International Wine Cellar
July 201296+ Bright, pale lemon-yellow color. Knockout nose melds pineapple, white peach, lemon oil, wild herbs, flowers and cut hay, plus a whiff of menthol. Wonderfully silky, dense and pure, with subtle sweetness cut by brilliant acidity. Utterly electric Chablis: saline, tactile and palate-saturating from start to resounding finish. I'd forget this one in the cellar: it may eventually merit an even higher rating. In 2010 and 2011, this wine challenges Vincent Dauvissat's supernal Preuses.
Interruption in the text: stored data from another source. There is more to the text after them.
(** Node 0 receives the first of them, wins term 3 and replicates one entry of its own
    to node 2, which loses the other two; node 2 wins term 4. *)
Definition lead_beyond : list Action :=
  deliver [28]%nat ++ repeat (ATick 0 true) 290 ++ deliver [35; 37; 38; 40]%nat ++ [APropose 0 [Byte.x63] true] ++
  deliver [42; 44]%nat ++ repeat (ATick 2 true) 300 ++ deliver [47; 48; 50; 51]%nat.

Definition panic_run : list Action := commit_beyond ++ lead_beyond.

(** Role, term, commit index and last log index of node [i], when it has not failed. *)
Definition leadership (s : option (Cluster N PersistentDelta (list (list Byte.byte)))) (i : NodeId)
    : option (bool * Term * LogIndex * LogIndex) :=
  let* s := s in
  let* rt := runtimes s !! i in
  let n := rt_node rt in
  if rt_failed rt then None else Some (is_leader n, node_term n, commit_index (core n), last_index (log (core n))).

(** C16: the assertion of [proposal_limit_exceeded] (core.rs, line 235) that the commit
    index lies within the log fails in a reachable state. In this execution of three nodes
    with the deployed configuration and only message delays and losses, node 2 leads term 4
    with commit index 3 and two log entries, and the next proposal to it panics. *)
Theorem leader_proposal_panics :
  leadership (demo_run panic_run) 2 = Some (true, 4, 3, 2) ∧
  demo_run (panic_run ++ [APropose 2 [Byte.x64] true]) = None.
Proof. split; vm_compute; reflexivity. Qed.

(** ** Instances of the theorems *)

Lemma demo_codec_ok : codec demo_codec demo_codec.
Proof. intros d b H. symmetry. exact H. Qed.

Lemma raft_config_id j : id (raft_config j) = j.
Proof. reflexivity. Qed.

Definition demo_state (acts : list Action) : Cluster N PersistentDelta (list (list Byte.byte)) :=
  default (mkCluster ∅ []) (demo_run acts).

Lemma lookup_sat {A} (o : option A) (P : A → bool) :
  match o with Some x => P x | None => false end = true → ∃ x, o = Some x ∧ P x = true.
Proof. destruct o; eauto; discriminate. Qed.

Lemma demo_boots : demo_init = Some (demo_state []).
Proof. vm_compute. reflexivity. Qed.

Lemma demo_runs : demo_exec (demo_state []) full_run = Some (demo_state full_run).
Proof. vm_compute. reflexivity. Qed.

(** The leader of [full_run] accepts a proposal: its commit index is within its log. *)
Lemma enabled_actions_run_witness :
  enabled (demo_state full_run) (APropose 0 [Byte.x64] true) ∧
  ∃ s', exec demo_codec demo_codec demo_apply [] (demo_state full_run) (APropose 0 [Byte.x64] true) = Some s'.
Proof.
  assert (enabled (demo_state full_run) (APropose 0 [Byte.x64] true)) as H.
  { destruct (lookup_sat (runtimes (demo_state full_run) !! 0)
      (fun rt => commit_index (core (rt_node rt)) <=? last_index (log (core (rt_node rt))))) as (rt & Hrt & Hc).
    { vm_compute. reflexivity. }
    exists rt. split; [exact Hrt |]. intros _ _. apply N.leb_le. exact Hc. }
  split; [exact H |].
  apply (enabled_actions_run demo_codec demo_codec demo_apply [] demo_table raft_config demo_codec_ok raft_config_id
    (demo_state []) (demo_state full_run) full_run); [exact demo_boots | exact demo_runs | vm_compute; reflexivity | exact H].
Defined.

(** Node 0 leads term 1, and still does after node 2 has won term 2. *)
Lemma election_safety_witness :
  demo_exec (demo_state []) elect_0 = Some (demo_state elect_0) ∧
  demo_exec (demo_state elect_0) elect_2 = Some (demo_state (elect_0 ++ elect_2)) ∧ (0 : NodeId) = 0.
Proof.
  assert (demo_exec (demo_state []) elect_0 = Some (demo_state elect_0)) as E1 by (vm_compute; reflexivity).
  assert (demo_exec (demo_state elect_0) elect_2 = Some (demo_state (elect_0 ++ elect_2))) as E2
    by (vm_compute; reflexivity).
  split; [exact E1 |]. split; [exact E2 |].
  set (P := fun rt : RaftRuntime N PersistentDelta (list (list Byte.byte)) =>
              negb (rt_failed rt) && is_leader (rt_node rt) && (node_term (rt_node rt) =? 1)).
  destruct (lookup_sat (runtimes (demo_state elect_0) !! 0) P) as (rti & Ei & Pi); [vm_compute; reflexivity |].
  destruct (lookup_sat (runtimes (demo_state (elect_0 ++ elect_2)) !! 0) P) as (rtj & Ej & Pj);
    [vm_compute; reflexivity |].
  apply andb_true_iff in Pi as [[Fi%negb_true_iff Li]%andb_true_iff Ti%N.eqb_eq].
  apply andb_true_iff in Pj as [[Fj%negb_true_iff Lj]%andb_true_iff Tj%N.eqb_eq].
  assert (N.of_nat (length elect_0 + length elect_2) < u64_max) as Hb by (vm_compute; reflexivity).
  exact (election_safety demo_codec demo_codec demo_apply [] demo_table raft_config demo_codec_ok raft_config_id
           (demo_state []) (demo_state elect_0) (demo_state (elect_0 ++ elect_2)) elect_0 elect_2 0 0 rti rtj
           demo_boots E1 E2 Hb Ei Fi Li Ej Fj Lj (eq_trans Ti (eq_sym Tj))).
Defined.

(** Nodes 0 and 1 after node 0 has replicated in term 3. *)
Lemma log_matching_witness :
  ∃ rti rtj, runtimes (demo_state full_run) !! 0 = Some rti ∧ runtimes (demo_state full_run) !! 1 = Some rtj ∧
  ∀ x, x ≤ 2 → get (p_log (durable (rt_store rti))) x = get (p_log (durable (rt_store rtj))) x.
Proof.
  set (P := fun rt : RaftRuntime N PersistentDelta (list (list Byte.byte)) =>
              match get (p_log (durable (rt_store rt))) 2 with Some e => e_term e =? 3 | None => false end).
  destruct (lookup_sat (runtimes (demo_state full_run) !! 0) P) as (rti & Ei & Pi); [vm_compute; reflexivity |].
  destruct (lookup_sat (runtimes (demo_state full_run) !! 1) P) as (rtj & Ej & Pj); [vm_compute; reflexivity |].
  exists rti, rtj. split; [exact Ei |]. split; [exact Ej |]. unfold P in Pi, Pj.
  destruct (get (p_log (durable (rt_store rti))) 2) as [e|] eqn:Gi; [|discriminate Pi].
  destruct (get (p_log (durable (rt_store rtj))) 2) as [e'|] eqn:Gj; [|discriminate Pj].
  apply N.eqb_eq in Pi, Pj.
  exact (log_matching demo_codec demo_codec demo_apply [] demo_table raft_config demo_codec_ok raft_config_id
           (demo_state []) (demo_state full_run) full_run 0 1 rti rtj 2 e e'
           demo_boots demo_runs eq_refl Ei Ej eq_refl Gi Gj (eq_trans Pi (eq_sym Pj))).
Defined.
(* ===== verification/Safety.v ===== *)
(** * State machine safety

    What the cluster guarantees about applied commands, as long as no append
    request is accepted by a log that goes on, beyond the request's entries, with
    entries of an older term ([covered]): there the code acknowledges, and commits,
    entries the leader never sent ([Cluster.state_machine_divergence]). In executions
    without such a delivery every committed entry is on a quorum, all nodes apply
    the same commands in the same order, commit indices stay within the logs and
    nothing panics. *)

From S2P Require Import Prelude BTree Membership Log Event Core Role Follower Leader Node.
From S2P Require Import Raft Completeness Refine CommitSteps Progress Store Runtime Cluster.

Open Scope N_scope.

(** The receiver rejects the request, or its log then ends with the request's last
    entry or with an entry of the request's term. *)
Definition covers (c : Core) (t : Term) (q : AppendRequest) : bool :=
  let l' := (append_entries (log c) false (aq_entries q)).1 in
  (t <? term c)
  || ((0 <? aq_prev_log_index q) && negb (term_at (log c) (aq_prev_log_index q) =? aq_prev_log_term q))
  || (last_index l' =? aq_prev_log_index q + vlen (aq_entries q))
  || (last_term l' =? t).

(** The commands of the entries up to index [k]. *)
Definition applied_entries (l : Log) (k : LogIndex) : list CommittedEntry :=
  omap (committed_entry l) (range_excl 1 (k + 1)).

(** ** One node *)

Section Node.

Context (cfg : Configuration) (B : N) (HB : B + 1 < u64_max).

Record net_safe (a : ACluster) (g : Ghost) : Prop := {
  nt_commit : ∀ m q, In m (a_net a) → msg_payload m = PAppendRequest q →
    ∀ j, 1 ≤ j ≤ aq_leader_commit q → ∃ x, safe cfg a g (msg_term m) j x;
  nt_ack : ∀ m r, In m (a_net a) → msg_payload m = PAppendResponse r → ar_success r = true →
    In (msg_from m, msg_term m, ar_last_log_index r) (g_acks g)
}.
August 201395 Tasted alongside the corresponding 2012 and 2011, Fevre’s 2010 Chablis Les Preuses accentuates both the sweet-saline savor of scallop and the briny, nutty, oyster liqueur and seaweed that are also part and parcel of the subsequent renditions, resulting in an experience that taps the imagination and salivary glands with equal urgency. Struck flint smokiness and fusil notes lend persistent pungency and bittersweet floral perfume further allure, while fresh citrus serves for luscious refreshment. This finishes with superb complexity and much of the mystery and clarity found in the 2012. When one considers the contrast between baked-in concentration of a torrid mid-August in 2012 and the cool but desiccating north wind of September 2010, I wonder that the two wines are not even more strikingly different. But perhaps the contribution of the site itself is, after all, definitive.